=== Data records ===

(** * The UDP listener probe of cloudprober (probes/udplistener/udplistener.go)

    A shallow embedding of the listener: the per-target result accumulators,
    the throttled error log, the receive, echo and output loops, and the
    stats keeper.  Go maps are [gmap]s, [metrics.Int] and the other machine
    integers are [Z] with their wrap-around written out, goroutines are
    functions from one loop iteration's inputs to its outcome. *)

From Stdlib Require Import ZArith Lia Ascii String.
From stdpp Require Import gmap strings list fin_maps pretty.

Open Scope Z_scope.

(** ** Machine integers *)

(** Two's complement wrap-around of a [w]-bit signed integer. *)
Definition wrap (w : Z) (x : Z) : Z := (x + 2 ^ (w - 1)) mod 2 ^ w - 2 ^ (w - 1).

Definition int64 (x : Z) : Z := wrap 64 x.
Definition int32 (x : Z) : Z := wrap 32 x.
(** Go's [int] on the 64-bit platforms cloudprober is built for. *)
Definition int (x : Z) : Z := wrap 64 x.

Definition minInt64 : Z := - 2 ^ 63.
Definition maxInt64 : Z := 2 ^ 63 - 1.
Definition in_int64 (x : Z) : Prop := minInt64 <= x <= maxInt64.

(** ** Constants of the package *)

Definition maxMsgSize : Z := 65536.
Definition maxTargets : nat := 1024.
Definition logThrottleThreshold : Z := 10.

(** ** metrics.Int *)

Module Int.
(** Modelled from the spec: the metrics package is not part of the sources
    at hand; a [metrics.Int] is the "monotonically increasing counter" of
    the data model, an int64 cell with increment, add and read. *)
Definition t : Type := Z.
Definition Int64 (i : t) : Z := i.
Definition IncBy (i : t) (delta : Z) : t := int64 (i + delta).
Definition Inc (i : t) : t := IncBy i 1.
Definition Add (i j : t) : t := int64 (i + j).
End Int.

===

# Required work
Would you retype the whole listing, exactly as it reads?

# Final answer
(** * The UDP listener probe of cloudprober (probes/udplistener/udplistener.go)

    A shallow embedding of the listener: the per-target result accumulators,
    the throttled error log, the receive, echo and output loops, and the
    stats keeper.  Go maps are [gmap]s, [metrics.Int] and the other machine
    integers are [Z] with their wrap-around written out, goroutines are
    functions from one loop iteration's inputs to its outcome. *)

From Stdlib Require Import ZArith Lia Ascii String.
From stdpp Require Import gmap strings list fin_maps pretty.

Open Scope Z_scope.

(** ** Machine integers *)

(** Two's complement wrap-around of a [w]-bit signed integer. *)
Definition wrap (w : Z) (x : Z) : Z := (x + 2 ^ (w - 1)) mod 2 ^ w - 2 ^ (w - 1).

Definition int64 (x : Z) : Z := wrap 64 x.
Definition int32 (x : Z) : Z := wrap 32 x.
(** Go's [int] on the 64-bit platforms cloudprober is built for. *)
Definition int (x : Z) : Z := wrap 64 x.

Definition minInt64 : Z := - 2 ^ 63.
Definition maxInt64 : Z := 2 ^ 63 - 1.
Definition in_int64 (x : Z) : Prop := minInt64 <= x <= maxInt64.

(** ** Constants of the package *)

Definition maxMsgSize : Z := 65536.
Definition maxTargets : nat := 1024.
Definition logThrottleThreshold : Z := 10.

(** ** metrics.Int *)

Module Int.
(** Modelled from the spec: the metrics package is not part of the sources
    at hand; a [metrics.Int] is the "monotonically increasing counter" of
    the data model, an int64 cell with increment, add and read. *)
Definition t : Type := Z.
Definition Int64 (i : t) : Z := i.
Definition IncBy (i : t) (delta : Z) : t := int64 (i + delta).
Definition Inc (i : t) : t := IncBy i 1.
Definition Add (i j : t) : t := int64 (i + j).
End Int.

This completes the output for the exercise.